Exercise goal: Within the following material, tally each line that contains the string "Hall". Give the tally only.

==================================================

(** The tasks after the cancel-and-reschedule of [refresh], and the
    calls it makes for it. *)
Definition rescheduled (i : Interaction) (old : option nat) (ts : list Task)
    : list Task :=
  match old with
  | Some h => request_cancel h ts
  | None => ts
  end ++ [{| task_interaction := i; task_state := Scheduled |}].

Definition reschedule_events (old : option nat) (n : nat) : list Event :=
  match old with
  | Some h => [TaskCancel h]
  | None => []
  end ++ [CreateTask n].

(** [w'] is [w] with other items and another embed on the view. *)
Definition rerendered (w w' : World) : Prop :=
  exists c e, w' = set_view (fun v => with_embed e (with_children c v)) w.

(** A computation that changes nothing but that. *)
Definition keeps {A} (m : M World A) : Prop :=
  forall w, rerendered w (snd (m w)).


(** The [id] of an element of the iterable, over a heap. *)
Definition arg_id (hp : list instance) (a : setting_arg) : option string :=
  match a with
  | ArgClass c => attr_id c
  | ArgInstance l => match hp !! l with
                     | Some o => attr_id (type_of o)
                     | None => None
                     end
  end.

(** The order in which keys enter a dictionary: a key met again keeps its
    first place. *)
Definition insertion_order (ks : list string) : list string :=
  fold_left (fun acc k => if bool_decide (k ∈ acc) then acc else acc ++ [k]) ks [].

Definition assign_all {V} (kvs : list (string * V)) (d : list (string * V))
    : list (string * V) :=
  fold_left (fun acc kv => dict_set (fst kv) (snd kv) acc) kvs d.

(** What one element of the iterable contributes: its id and the
    location of the setting stored under it. *)
Definition contributes (w w' : World) (a : setting_arg) (kv : string * loc) : Prop :=
  arg_id (heap w') a = Some (fst kv) /\
  entry_ok (heap w') kv = true /\
  match a with
  | ArgInstance l => snd kv = l
  | ArgClass c =>
      length (heap w) <= snd kv /\
      exists o, heap w' !! snd kv = Some o /\ type_of o = c
  end.


(** An input the framework can deliver in [w]: a selection carries one
    of the values the select menu offers. *)
Definition offered (w : World) (inp : Input) : bool :=
  match inp with
  | Select _ (k :: _) => bool_decide (k ∈ keys (settings (view w)))
  | _ => true
  end.

Fixpoint all_offered (inps : list Input) (w : World) : bool :=
  match inps with
  | [] => true
  | inp :: rest => offered w inp && all_offered rest (snd (handle inp w))
  end.
(** *** Further observations *)

(** The state of a setting object after one activation. *)
Definition activated (o : instance) : instance :=
  match o with
  | IBase => IBase
  | IClicker counter => IClicker (counter + 1)
  | IToggle state => IToggle (negb state)
  | IFixTweet state channel => IFixTweet (negb state) channel
  end.

(** How often the control of the setting at [l] is pressed in a run. *)
Fixpoint presses (l : loc) (inps : list Input) : nat :=
  match inps with
  | [] => 0
  | Press _ (cb_action l') :: rest =>
      if bool_decide (l' = l) then Datatypes.S (presses l rest)
      else presses l rest
  | _ :: rest => presses l rest
  end.

(** The durable store gives back the flag last written for a channel. *)
Definition store_reads_back : Prop :=
  forall (g c : Z) (b : bool) (st : Store),
    is_fixtweet_enabled g c (TextChannel_update_fix_twitter c b st) = b.

(** Why an element of the iterable given to [dict_from_settings] makes
    it raise, if it does: a class or an object without [id], or a class
    that cannot be called without argument. *)
Definition arg_error (hp : list instance) (a : setting_arg) : option exn_class :=
  match a with
  | ArgClass BaseSetting => Some AttributeError
  | ArgClass FixTweetSetting => Some TypeError
  | ArgClass _ => None
  | ArgInstance l =>
      match hp !! l with
      | Some IBase => Some AttributeError
      | Some _ => None
      | None => Some SystemError
      end
  end.

(** The object [dict_from_settings] creates for an element. *)
Definition created (a : setting_arg) : option instance :=
  match a with
  | ArgClass ClickerSetting => Some (IClicker 0)
  | ArgClass ToggleSetting => Some (IToggle false)
  | _ => None
  end.

(** What an input does to the setting objects and to the durable store:
    only a press changes them, and only through the pressed object. *)
Definition heap_after (inp : Input) (hp : list instance) : list instance :=
  match inp with
  | Press _ (cb_action l) =>
      match hp !! l with
      | Some o => <[l := activated o]> hp
      | None => hp
      end
  | _ => hp
  end.

Definition store_after (inp : Input) (hp : list instance) (st : Store) : Store :=
  match inp with
  | Press _ (cb_action l) =>
      match hp !! l with
      | Some (IFixTweet state channel) =>
          TextChannel_update_fix_twitter (channel_id channel) (negb state) st
      | _ => st
      end
  | _ => st
  end.

Definition is_deletion (e : Event) : bool :=
  match e with
  | DeleteOriginalResponse _ => true
  | _ => false
  end.
End Observations.

(** One step of a computation whose first part is known. *)
Lemma bind_eq {S A B} (m : M S A) (k : A -> M S B) (s s' : S) (a : A) :
  m s = (Return a, s') -> bind m k s = k a s'.
Proof. intros E. unfold bind. now rewrite E. Qed.

Ltac step := erewrite bind_eq; [|reflexivity].

(** * Properties *)

(** ** Looking a class up by id *)

Lemma getattr_id_Some {S} (c : cls) (i : string) (s : S) :
  attr_id c = Some i -> getattr_id c s = (Return i, s).
Proof. intros E. unfold getattr_id. now rewrite E. Qed.

(** The loop returns the first class of the list carrying the id, when
    every class of the list has an [id] attribute. *)
Lemma cls_from_id_loop_first {S} (subs : list cls) (id : string) (s : S) :
  Forall (fun c => is_Some (attr_id c)) subs ->
  exists r, cls_from_id_loop subs id s = (Return r, s) /\
    match r with
    | Some c =>
        exists n, subs !! n = Some c /\ attr_id c = Some id /\
          forall m c', m < n -> subs !! m = Some c' -> attr_id c' <> Some id
    | None => forall c, c ∈ subs -> attr_id c <> Some id
    end.
Proof.
  induction 1 as [|c subs [sid Hsid] _ IH].
  - exists None. split; [reflexivity|]. intros c Hc. inversion Hc.
  - cbn [cls_from_id_loop]. unfold bind.
    rewrite (getattr_id_Some c sid s Hsid).
    destruct (String.eqb sid id) eqn:E.
    + apply String.eqb_eq in E. subst sid.
      exists (Some c). split; [reflexivity|].
      exists 0. repeat split; auto. intros m c' Hm. lia.
    + apply String.eqb_neq in E.
      destruct IH as (r & Hr & Hspec). exists r. split; [exact Hr|].
      destruct r as [c0|].
      * destruct Hspec as (n & Hn & Hid & Hfirst).
        exists (Datatypes.S n). repeat split; auto.
        intros [|m] c' Hm Hc'; cbn in Hc'.
        -- inversion Hc'. subst c'. congruence.
        -- apply (Hfirst m); [lia|exact Hc'].
      * intros c' Hc'. apply elem_of_cons in Hc' as [->|Hc'].
        -- congruence.
        -- now apply Hspec.
Qed.

(** C10. For every id string, [BaseSetting.cls_from_id] returns (without
    raising, and without touching any state) the first class in
    [BaseSetting.__subclasses__()] whose class attribute [id] equals the
    given id, and [None] when no subclass has that id. *)
Theorem cls_from_id_returns_first_subclass_with_id :
  forall (S : Type) (s : S) (id : string),
  exists r, cls_from_id BaseSetting id s = (Return r, s) /\
    match r with
    | Some c =>
        exists n, __subclasses__ BaseSetting !! n = Some c /\
          attr_id c = Some id /\
          forall m c', m < n -> __subclasses__ BaseSetting !! m = Some c' ->
                       attr_id c' <> Some id
    | None =>
        forall c, c ∈ __subclasses__ BaseSetting -> attr_id c <> Some id
    end.
Proof.
  intros S s id. unfold cls_from_id.
  apply cls_from_id_loop_first.
  repeat constructor; cbn; eauto.
Qed.

(** ** Equality on settings *)

(** After the class body has run, [__eq__] is bound to the last of the
    three definitions: the decorated ones are gone. *)
Lemma BaseSetting_namespace_eq :
  forall self other,
    match dict_get "__eq__" (namespace BaseSetting_body) with
    | Some f => f self other tt
    | None => (Return false, tt)
    end
    = (Raise (Exn TypeError
               ("Cannot compare " +:+ __name__ (type_of self) +:+ " with "
                +:+ type_name other)), tt).
Proof. intros self other. reflexivity. Qed.

(** C9. For every setting instance (of [BaseSetting] or of a subclass) and
    every operand, [__eq__] raises [TypeError] naming the two classes; it
    returns no boolean, whatever the [@overload] signatures announce. *)
Theorem eq_always_raises_TypeError :
  forall (self : instance) (other : pyval),
    __eq__ self other tt
    = (Raise (Exn TypeError
               ("Cannot compare " +:+ __name__ (type_of self) +:+ " with "
                +:+ type_name other)), tt)
    /\ (forall b : bool, fst (__eq__ self other tt) <> Return b).
Proof.
  intros self other.
  assert (E : __eq__ self other tt
              = (Raise (Exn TypeError
                   ("Cannot compare " +:+ __name__ (type_of self) +:+ " with "
                    +:+ type_name other)), tt)).
  { destruct self; reflexivity. }
  split; [exact E|]. intros b. rewrite E. discriminate.
Qed.

(** ** The clean-up task and exceptions *)

(** The [except] clause of the task catches the two classes it names and
    the framework's subclasses of the first, nothing else. *)
Lemma cleanup_clause_catches (e : exn) :
  caught_by [HTTPException; CancelledError] e = true <->
  exn_cls e ∈ [HTTPException; NotFound; Forbidden; CancelledError].
Proof.
  destruct e as [c m]. unfold caught_by. cbn [exn_cls].
  destruct c; cbn; split; intros Hc; try reflexivity; try discriminate;
    try (repeat constructor);
    repeat (apply elem_of_cons in Hc as [Hc|Hc]; [discriminate Hc|]);
    inversion Hc.
Qed.

(** ** Rebuilding the view *)

Section Rebuild.
Context `{Env}.

Lemma mapM_pure {S A B} (f : A -> M S B) (R : A -> B -> Prop) (l : list A) (s : S) :
  (forall a, a ∈ l -> exists b, f a s = (Return b, s) /\ R a b) ->
  exists bs, mapM f l s = (Return bs, s) /\ Forall2 R l bs.
Proof.
  induction l as [|a l IH]; intros Hf.
  - exists []. split; [reflexivity|constructor].
  - destruct (Hf a) as (b & Eb & Rb); [left|].
    destruct IH as (bs & Ebs & Rbs).
    { intros a' Ha'. apply Hf. now right. }
    exists (b :: bs). split; [|now constructor].
    cbn [mapM]. unfold bind. rewrite Eb, Ebs. reflexivity.
Qed.

Lemma attr_id_nonempty (c : cls) (k : string) : attr_id c = Some k -> k <> "".
Proof. destruct c; cbn; intros [= <-]; discriminate. Qed.

Lemma build_option_pure (o : instance) (b : bool) (k : string) :
  attr_id (type_of o) = Some k ->
  exists op, (forall (S : Type) (s : S), build_option o b s = (Return op, s))
             /\ value op = k /\ opt_default op = b.
Proof.
  destruct o; cbn; intros [= <-]; eexists; (split; [intros; reflexivity|]); split; reflexivity.
Qed.

Lemma build_action_pure (l : loc) (o : instance) (k : string) :
  attr_id (type_of o) = Some k ->
  exists b, forall (S : Type) (s : S),
    build_action l o s = (Return [ItemButton b (Some (cb_action l))], s).
Proof.
  destruct o; cbn; intros [= <-]; eexists; intros; reflexivity.
Qed.

Lemma build_embed_pure (o : instance) (b : Bot) (k : string) :
  attr_id (type_of o) = Some k ->
  exists e, forall (S : Type) (s : S), build_embed o b s = (Return e, s).
Proof.
  destruct o; cbn; intros [= <-]; eexists; intros; reflexivity.
Qed.

Lemma dict_get_elem {V} (k : string) (v : V) (d : list (string * V)) :
  dict_get k d = Some v -> (k, v) ∈ d.
Proof.
  induction d as [|[k' v'] d IH]; cbn; [discriminate|].
  destruct (String.eqb k' k) eqn:E.
  - apply String.eqb_eq in E. intros [= ->]. subst. left.
  - intros Hd. right. now apply IH.
Qed.

Lemma dict_get_key {V} (k : string) (d : list (string * V)) :
  k ∈ keys d -> exists v, dict_get k d = Some v.
Proof.
  induction d as [|[k' v'] d IH]; cbn; intros Hk.
  - inversion Hk.
  - destruct (String.eqb k' k) eqn:E; [eauto|].
    apply String.eqb_neq in E.
    apply elem_of_cons in Hk as [Hk|Hk]; [congruence|]. now apply IH.
Qed.

Lemma wf_settings_entry (w : World) (k : string) (l : loc) :
  wf_settings w = true -> (k, l) ∈ settings (view w) ->
  exists o, heap w !! l = Some o /\ attr_id (type_of o) = Some k.
Proof.
  unfold wf_settings. intros Hw Hin.
  apply andb_true_iff in Hw as [_ Hall].
  rewrite forallb_forall in Hall.
  specialize (Hall (k, l)). unfold entry_ok in Hall. cbn [fst snd] in Hall.
  destruct (heap w !! l) as [o|].
  - exists o. split; [reflexivity|].
    eapply bool_decide_eq_true_1. apply Hall. now apply list_elem_of_In.
  - discriminate Hall. now apply list_elem_of_In.
Qed.

Lemma wf_settings_key (w : World) (k : string) :
  wf_settings w = true -> k ∈ keys (settings (view w)) ->
  exists l o, dict_get k (settings (view w)) = Some l /\
              heap w !! l = Some o /\ attr_id (type_of o) = Some k.
Proof.
  intros Hw Hk. destruct (dict_get_key _ _ Hk) as [l Hl].
  destruct (wf_settings_entry w k l Hw (dict_get_elem _ _ _ Hl)) as (o & Ho & Hid).
  eauto.
Qed.

Lemma add_items_spec (l : list Item) (w : World) :
  add_items l w
  = (Return tt, set_view (fun v => with_children (children v ++ l) v) w).
Proof.
  revert w. induction l as [|i l IH]; intros w.
  - cbn. unfold ret, set_view, with_children. rewrite app_nil_r.
    destruct w as [hp [] ts st lg]; reflexivity.
  - cbn [add_items]. unfold bind, add_item, modify. rewrite IH.
    unfold set_view, with_children; cbn. now rewrite <- app_assoc.
Qed.

Lemma dict_getitem_Some {S V} (k : string) (d : list (string * V)) (v : V) (s : S) :
  dict_get k d = Some v -> dict_getitem k d s = (Return v, s).
Proof. intros E. unfold dict_getitem. now rewrite E. Qed.

Lemma deref_Some (l : loc) (o : instance) (w : World) :
  heap w !! l = Some o -> deref l w = (Return o, w).
Proof. intros E. unfold deref. now rewrite E. Qed.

==================================================

Exercise answer: 5